Une autre manière de
s’approprier de la terre a consisté, pour certaines personnes, à tirer parti de
la proximité du pouvoir. A titre d’exemple, on peut citer quelque noms: celui
d’Arsène Magloire, frère aîné du Général Paul Magloire, Président de la
République de 1950 à 1956, celui de Luc Albert Foucard, gendre de François
Duvalier, et celui de Zacharie Delva, dont François Duvalier avait fait une
sorte de proconsul dans l’Artibonite.
Typologie des Conflits
L’existence de ces conflits a donné lieu à une littérature relativement abondante ; on peut signaler, par exemple, que nombre d’étudiants de l’Ecole de Droit et des Sciences Economiques des Gonaïves, eux-mêmes souvent originaires des zones en conflit, ont rédigé leur mémoire de sortie sur l’un ou l’autre de ces conflits ; mais il y a eu bien d’autres travaux visant à analyser ces conflits et à proposer des solutions.

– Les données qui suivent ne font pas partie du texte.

(* ===== verification/Housekeeping.v ===== *)
(** * Correctness of connection housekeeping

    Which connections survive [connection_housekeeping] of
    [concordium-node/src/p2p/connectivity.rs], and that it returns. *)

From stdpp Require Import base tactics list gmap strings option numbers relations.
From Stdlib Require Import ZArith Floats.SpecFloat.
From S2P Require Import Prelude Common Helpers LowLevel Wire Conn Buckets CatchUp Queues.
From S2P Require Import QueuesProps Config Bans Node Connectivity Consensus Handlers.
From S2P Require Import Maintenance NodeInv NodeSteps NodeProps.

Section housekeeping.
Context `{External} `{!ChannelLaws}.

(** The parts of a node that removing connections leaves alone. *)
Record kept (n n' : P2PNode) : Prop := {
  k_config : config n' = config n;
  k_self : self_peer n' = self_peer n;
  k_given : given_addresses n' = given_addresses n;
  k_soft : soft_bans (handler n') = soft_bans (handler n);
}.
#[local] Instance kept_refl : Reflexive kept.
Proof. by split. Qed.
#[local] Instance kept_trans : Transitive kept.
Proof. intros n1 n2 n3 [] []. split; congruence. Qed.

Lemma drop_connection_kept c n : kept n (drop_connection c n).
Proof. unfold drop_connection. by destruct (conn_is_post_handshake c). Qed.
Lemma drop_all_kept cs : forall n, kept n (drop_all cs n).
Proof.
  induction cs as [|c cs IH]; intros n; [done|].
  etrans; [apply (drop_connection_kept c)|apply IH].
Qed.

Lemma bump_kept now n n' : kept n n' -> kept n (bump_last_peer_update now n').
Proof. by intros []. Qed.

(** ** Stale connections *)

Definition healthy (now : Z) (n : P2PNode) (c : Connection) : bool :=
  negb (is_conn_faulty n c || is_conn_inactive now n c).

(** The connections that are not stale. *)
Definition healthy_conns (now : Z) (n : P2PNode) : gmap Token Connection :=
  filter (fun e => healthy now n e.2 = true) (connections_of n).

Lemma healthy_kept now n n' c : kept n n' -> healthy now n' c = healthy now n c.
Proof.
  intros []. unfold healthy, is_conn_faulty, is_conn_inactive, node_type. by rewrite k_config0, k_self0.
Qed.

Lemma retain_connections_kept keep n :
  kept n (retain_connections keep n) /\
  connections_of (retain_connections keep n) = filter (fun e => keep e.2 = true) (connections_of n).
Proof.
  unfold retain_connections. set (cs := filter _ (values _)).
  set (n1 := upd_connections _ n). split.
  - etrans; [|apply drop_all_kept]. done.
  - by rewrite (same_connections _ _ (drop_all_same cs n1)).
Qed.
Lemma retain_candidates_kept keep n :
  kept n (retain_candidates keep n) /\ connections_of (retain_candidates keep n) = connections_of n.
Proof.
  unfold retain_candidates. set (cs := filter _ (values _)).
  set (n1 := upd_conn_candidates _ n). split.
  - etrans; [|apply drop_all_kept]. done.
  - by rewrite (same_connections _ _ (drop_all_same cs n1)).
Qed.

Lemma remove_stale_spec now n :
  kept n (remove_stale now n) /\ connections_of (remove_stale now n) = healthy_conns now n.
Proof.
  unfold remove_stale. cbn zeta.
  destruct (retain_candidates_kept (fun c => negb (is_conn_without_handshake now c)) n) as [K1 E1].
  set (n1 := retain_candidates _ n) in *.
  destruct (retain_connections_kept (fun c => healthy now n1 c) n1) as [K2 E2].
  change (fun c => negb (is_conn_faulty n1 c || is_conn_inactive now n1 c)) with (fun c => healthy now n1 c).
  set (n2 := retain_connections _ n1) in *.
  assert (Hn2 : kept n n2 /\ connections_of n2 = healthy_conns now n).
  { split; [by etrans|]. rewrite E2, E1. unfold healthy_conns. apply map_filter_ext.
    intros t c _. simpl. by rewrite (healthy_kept now n n1). }
  destruct Hn2. destruct (existsb _ _); [|done]. split; [by apply bump_kept|done].
Qed.

(** ** Excess connections *)

Lemma remove_loop_spec ts : forall acc n,
  NoDup ts -> (forall t, t ∈ ts -> candidates_of n !! t = None /\ is_Some (connections_of n !! t)) ->
  let n' := (remove_loop ts acc n).2 in
  kept n n' /\
  (forall t, connections_of n' !! t = if decide (t ∈ ts) then None else connections_of n !! t) /\
  (size (connections_of n') + length ts = size (connections_of n))%nat.
Proof.
  induction ts as [|t ts IH]; intros acc n Hd Hts; cbn zeta.
  { split_and!; [done..|simpl; lia]. }
  apply list.NoDup_cons in Hd as [Hn Hd]. simpl.
  destruct (Hts t) as [-> [c Hc]]; [by left|]. rewrite Hc.
  set (n1 := drop_connection c (upd_connections (delete t) n)).
  assert (Kn : kept n n1) by (etrans; [|apply drop_connection_kept]; done).
  assert (Ec : candidates_of n1 = candidates_of n)
    by apply (same_candidates _ _ (drop_connection_same c (upd_connections (delete t) n))).
  assert (Ep : connections_of n1 = delete t (connections_of n))
    by (subst n1; by rewrite (same_connections _ _ (drop_connection_same c _))).
  destruct (IH (acc.1, acc.2 ++ [remote_peer c]) n1 Hd) as (K & L & S).
  { intros x Hx. destruct (Hts x) as [? Hs]; [by right|]. rewrite Ec, Ep.
    rewrite lookup_delete_ne by (intros ->; done). done. }
  split_and!.
  - by etrans.
  - intros x. rewrite L, Ep. destruct (decide (x ∈ ts)); [by rewrite decide_True by (by right)|].
    destruct (decide (x = t)) as [->|Hx].
    + by rewrite decide_True, lookup_delete_eq by left.
    + by rewrite decide_False, lookup_delete_ne by (try done; set_solver).
  - rewrite Ep in S. rewrite map_size_delete_Some in S by eauto.
    assert (0 < size (connections_of n))%nat; [|simpl; lia].
    apply Nat.neq_0_lt_0. intros E%map_size_empty_iff. rewrite E in Hc. done.
Qed.

(** The tokens of connections that were not asked for by the user. *)
Definition not_given (n : P2PNode) : list Token :=
  (filter (fun e => is_given_connection e.2 n = false) (iter_map (connections_of n))).*1.

Lemma elem_of_not_given n t :
  t ∈ not_given n <-> exists c, connections_of n !! t = Some c /\ is_given_connection c n = false.
Proof.
  unfold not_given. rewrite list_elem_of_fmap. split.
  - intros ([t' c] & -> & [Hg Hl]%list_elem_of_filter). exists c. by apply elem_of_iter_map in Hl.
  - intros (c & Hl & Hg). exists (t, c). split; [done|]. apply list_elem_of_filter.
    split; [done|]. by apply elem_of_iter_map.
Qed.
Lemma NoDup_not_given n : NoDup (not_given n).
Proof.
  eapply (submseteq_NoDup _ (keys (connections_of n))); [|auto with node].
  unfold not_given, keys. apply fmap_submseteq, sublist_submseteq, sublist_filter.
Qed.

(** By how much the number of peers exceeds the limit. *)
Definition excess (n : P2PNode) : nat :=
  if decide (node_type n = Node)
  then Z.to_nat (u16_wrap (Z.of_nat (node_peers n)) - max_allowed_nodes (config n)) else 0.

Lemma remove_excess_spec now seed n :
  node_ok n ->
  exists n', remove_excess now seed n = (Ok tt, n') /\ kept n n' /\ quiet n n' /\
    (forall t c, connections_of n !! t = Some c -> is_given_connection c n = true ->
                 connections_of n' !! t = Some c) /\
    (size (connections_of n') = size (connections_of n) - Nat.min (excess n) (length (not_given n)))%nat.
Proof.
  intros Hok.
  assert (Hsame : excess n = 0%nat -> (size (connections_of n) =
    size (connections_of n) - Nat.min (excess n) (length (not_given n)))%nat) by lia.
  unfold remove_excess. destruct (decide (node_type n = Node)) as [Ht|Ht].
  2: { rewrite bool_decide_eq_false_2 by done. exists n. split_and!; try done.
       apply Hsame. unfold excess. by rewrite decide_False. }
  rewrite bool_decide_eq_true_2 by done.
  destruct (get_peer_stats_ok n (Some Node) Hok) as [l El]. rewrite El.
  rewrite (get_peer_stats_length _ _ El). destruct (_ <? _) eqn:Hx.
  2: { apply Z.ltb_ge in Hx. exists n. split_and!; try done. apply Hsame.
       unfold excess. rewrite decide_True by done. lia. }
  fold (not_given n). set (ts := choose_multiple seed _ _).
  assert (Hts : NoDup ts) by (eapply submseteq_NoDup; [apply choose_submseteq|apply NoDup_not_given]).
  assert (Hin : forall t, t ∈ ts -> exists c, connections_of n !! t = Some c /\ is_given_connection c n = false).
  { intros t Hin%elem_of_choose. by apply elem_of_not_given. }
  destruct (remove_loop_spec ts (false, []) n) as (K & L & S); [done|..].
  { intros t (c & Hc & _)%Hin. split; [|eauto].
    destruct (candidates_of n !! t) eqn:E; [|done]. rewrite (ok_disjoint _ Hok t) in Hc; [done|eauto]. }
  eexists. split; [done|]. pose proof (remove_connections_quiet now ts n) as Hq.
  unfold remove_connections in *. destruct (remove_loop ts (false, []) n) as [[b ps] n1].
  cbn [fst snd] in *. assert (Hl : length ts = Nat.min (excess n) (length (not_given n))).
  { subst ts. rewrite choose_length. unfold excess. by rewrite decide_True. }
  assert (Hgoal : (forall t c, connections_of n !! t = Some c -> is_given_connection c n = true ->
      connections_of n1 !! t = Some c) /\ (size (connections_of n1) = size (connections_of n)
        - Nat.min (excess n) (length (not_given n)))%nat).
  { split; [|lia]. intros t c Hc Hg. rewrite L. rewrite decide_False; [done|].
    intros (c' & Hc' & Hg')%Hin. congruence. }
  destruct Hgoal. split; [|split; [done|]]; destruct (negb _); try done. by apply bump_kept.
Qed.

(** ** The remaining tasks leave the connections alone *)

Definition bans_current (instant : Z) (n : P2PNode) : Prop :=
  forall id e, soft_bans (handler n) !! id = Some e -> instant < e.

Lemma lift_soft_bans_spec instant n :
  bans_current instant (lift_soft_bans instant n) /\ same_conns n (lift_soft_bans instant n) /\
  given_addresses (lift_soft_bans instant n) = given_addresses n.
Proof.
  unfold lift_soft_bans. destruct (bool_decide _) eqn:E.
  - apply bool_decide_eq_true in E. split; [|done]. intros id e. by rewrite E, lookup_empty.
  - split; [|done]. intros id e [_ He]%map_lookup_filter_Some. done.
Qed.

Lemma connect_bans now instant answer ty a b n :
  bans_current instant n -> bans_current instant (connect now instant answer ty a b n).2.
Proof.
  intros Hb. unfold connect. destruct (connect_checks ty a b n); [|done..].
  destruct answer as [s|]; simpl.
  - destruct (new_connection now s _ true _) as [c| |]; [|done..].
    by destruct (send_handshake_message_a (low_level c)) as [[[]| |] l].
  - destruct (bool_decide _); [|done].
    intros id e He.
    change (<[BanSocket a := instant + 1000 * UNREACHABLE_EXPIRATION_SECS]> (soft_bans (handler n)) !! id
            = Some e) in He.
    apply lookup_insert_Some in He as [[_ <-]|[_ He]]; [|by eapply Hb].
    unfold UNREACHABLE_EXPIRATION_SECS. lia.
Qed.

Lemma connect_loop_spec now instant answer l : forall n,
  node_ok n -> next_token (handler n) + Z.of_nat (length l) < 2 ^ 64 -> bans_current instant n ->
  exists n', for_each (fun a => log_error (connect now instant (answer a) Node a false)) l n = (Ok tt, n') /\
    connections_of n' = connections_of n /\ bans_current instant n'.
Proof.
  induction l as [|a l IH]; intros n Hok Hn Hb; [by exists n|]. simpl in *. unfold log_error.
  destruct (connect_processed now instant (answer a) Node a false n) as (r & n1 & E & Hr & [Hok1 _ Hn1]);
    [done|lia|].
  pose proof (connect_bans now instant (answer a) Node a false n Hb) as Hb1.
  pose proof (connect_connections now instant (answer a) Node a false n) as Hc1.
  rewrite E in *. cbn [snd] in *. destruct (IH n1) as (n2 & E2 & Hc2 & Hb2); [done|lia|done|].
  destruct r as [[]| |]; [| |done]; (exists n2; split; [exact E2|split; [congruence|done]]).
Qed.

Lemma unconnected_subset n : unconnected_given_addresses n ⊆ given_addresses n.
Proof.
  unfold unconnected_given_addresses. generalize (given_addresses n).
  induction (values (connections_of n)) as [|c cs IH]; intros g; simpl; [done|].
  etrans; [apply IH|]. set_solver.
Qed.

Lemma attempt_bootstrap_parts resolve n :
  connections_of (attempt_bootstrap resolve n) = connections_of n /\
  soft_bans (handler (attempt_bootstrap resolve n)) = soft_bans (handler n).
Proof.
  unfold attempt_bootstrap. destruct (no_net (config n)); [done|].
  destruct (get_bootstrap_nodes resolve _) as [l| |]; [|done..].
  revert n. induction l as [|a l IH]; intros n; [done|]. simpl.
  destruct (IH (register_conn_change (NewConn a Bootstrapper false) n)) as [-> ->].
  unfold register_conn_change. by destruct (try_send _ _).
Qed.

Lemma rest_of_housekeeping now instant answer resolve n :
  node_ok n -> next_token (handler n) + Z.of_nat (size (given_addresses n)) < 2 ^ 64 ->
  exists b n',
    (_ ← modify (lift_soft_bans instant);
     _ ← connect_given now instant answer;
     _ ← modify (upd_bad_events (fun _ => bad_events_default));
     n ← get;
     if negb (no_bootstrap_dns (config n)) && bool_decide (node_type n = Node)
        && (u64_wrap (last_bootstrap (handler n) + bootstrapping_interval (config n) * 1000) <=? now)
     then _ ← modify (attempt_bootstrap resolve); mret true
     else mret false) n = (Ok b, n') /\
    connections_of n' = connections_of n /\ bans_current instant n'.
Proof.
  intros Hok Hn. destruct (lift_soft_bans_spec instant n) as (Hb & Hs & Hg).
  unfold mbind, M_bind, modify. set (n1 := lift_soft_bans instant n) in *.
  destruct (connect_loop_spec now instant answer (iter_set (unconnected_given_addresses n1)) n1)
    as (n2 & E2 & Hc2 & Hb2); [by eapply node_ok_same| |done|].
  { rewrite (same_next _ _ Hs). pose proof (unconnected_subset n1) as Hsub%subseteq_size.
    rewrite Hg in Hsub. rewrite iter_set_perm. change (length (elements ?X)) with (size X). lia. }
  unfold connect_given. rewrite E2. cbn [fst snd get].
  set (n3 := upd_bad_events _ n2).
  assert (H3 : connections_of n3 = connections_of n /\ bans_current instant n3).
  { split; [|done]. change (connections_of n3) with (connections_of n2).
    by rewrite Hc2, (same_connections _ _ Hs). }
  destruct H3 as [Hc3 Hb3]. destruct (_ && _); do 2 eexists; (split; [done|]); [|done].
  destruct (attempt_bootstrap_parts resolve n3) as [Hp1 Hp2]. split; [congruence|].
  intros id e. rewrite Hp2. apply Hb3.
Qed.

(** C14: housekeeping returns.  The peers that survive it are peers from before
    that are neither faulty (too slow) nor inactive; those among them that were
    given by the user all survive, and of the others as many are closed as there
    are peers in excess of the limit, no more.  No expired soft ban is left. *)
Theorem housekeeping_survivors now instant seed answer resolve n :
  node_ok n -> next_token (handler n) + Z.of_nat (size (given_addresses n)) < 2 ^ 64 ->
  let healthy_node := remove_stale now n in
  exists b n', connection_housekeeping now instant seed answer resolve n = (Ok b, n') /\
    (forall t c, connections_of n' !! t = Some c ->
       exists c0, connections_of n !! t = Some c0 /\ remote_peer c = remote_peer c0 /\
                  healthy now n c0 = true) /\
    (forall t c, connections_of n !! t = Some c -> healthy now n c = true ->
       is_given_connection c n = true -> connections_of n' !! t = Some c) /\
    (size (connections_of n') =
       size (healthy_conns now n) - Nat.min (excess healthy_node) (length (not_given healthy_node)))%nat /\
    (forall id e, soft_bans (handler n') !! id = Some e -> instant < e).
Proof.
  intros Hok Hn healthy_node.
  destruct (remove_stale_spec now n) as [K1 E1]. fold healthy_node in K1, E1.
  assert (Hq1 : quiet n healthy_node).
  { apply (remove_stale_quiet now n). }
  assert (Hok1 : node_ok healthy_node) by (by eapply quiet_ok).
  destruct (remove_excess_spec now seed healthy_node Hok1) as (n2 & E2 & K2 & Hq2 & Hg2 & Hs2).
  destruct (rest_of_housekeeping now instant answer resolve n2) as (b & n' & E3 & Hc & Hb).
  { by eapply quiet_ok. }
  { rewrite (q_next _ _ Hq2), (q_next _ _ Hq1), (k_given _ _ K2), (k_given _ _ K1). done. }
  exists b, n'. split.
  { unfold connection_housekeeping, mbind, M_bind, modify at 1. fold healthy_node. rewrite E2. exact E3. }
  rewrite Hc. split_and!; [..|by rewrite Hs2, E1|done].
  - intros t c (c0 & Hl & Hp)%(q_connections _ _ Hq2). exists c0. rewrite E1 in Hl.
    apply map_lookup_filter_Some in Hl as [Hl Hh]. done.
  - intros t c Hl Hh Hg. apply Hg2.
    + rewrite E1. by apply map_lookup_filter_Some.
    + unfold is_given_connection in *. by rewrite (k_given _ _ K1).
Qed.
End housekeeping.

C’est ainsi qu’un document
de la Commission Justice et Paix des Gonaïves, en date du 10 Janvier 1995,
propose une classification des conflits en deux catégories :
-
il y aurait les conflits entre paysans, comme celui de Latapie, dans la
commune de Grande Saline, qui oppose les paysans de Anwo Lakou à ceux de contre
paysans Anba Lakou, ou celui qui oppose, dans la commune de la Petite Rivière
de l’Artibonite, les paysans Blain à ceux de Brizard ;
-
et puis les conflits opposant grands propriétaires et petits paysans:
héritiers Veuve Tétard contre Salim Attié, à Hatte Chevreau, commune de
Lestère, héritiers Bricourt contre le même Salim Attié, toujours dans la
commune de Lestère, paysans contre Madame Aimé, à Trois Bornes, commune de
Desdunes, paysans contre Polinyce Volcy à Gervais, 5ème section
communale de St Marc, paysans contre Edouard Vieux, à Bocozelle, toujours dans
la 5ème section communale de St Marc, paysans contre Olivier Nadal,
à Délugé, 1ère section communale de St Marc.
Mais on doit retenir que
souvent, du fait que les grands propriétaires s’ingénient souvent à opposer
paysans et paysans, il est difficile de faire la distinction entre des conflits
grand propriétaires/paysans et des conflits paysans/paysans. Ainsi certains
conflits, classés dans une catégorie dans le rapport de la Commission Justice
et Paix des Gonaïves de Janvier 95, peuvent être considérés aussi comme faisant
partie de l’autre catégorie :
-
le conflit de Desdunes, présenté comme opposant les paysans à Mme Aimé,
est aussi un conflit entre “Moun nan lakou” et “Moun lòt bò kanal”;
-
le conflit de Gervais, présenté comme opposant les paysans au grand
propriétaire Polinyce Volcy, est aussi un conflit entre paysans de Gervais et
paysans de Guiton;
-
le conflit de Piatre, présenté comme opposant les paysans aux grands
propriétaires Nadal et D’Méza, est aussi un conflit entre paysans de Piatre et
paysans de Délugé.
Aussi est-il probablement préférable, plutôt que de s’attarder à une typologie qui risque de faire perdre de vue une bonne partie de la réalité, de considérer les protagonistes en présence dans les différents conflits.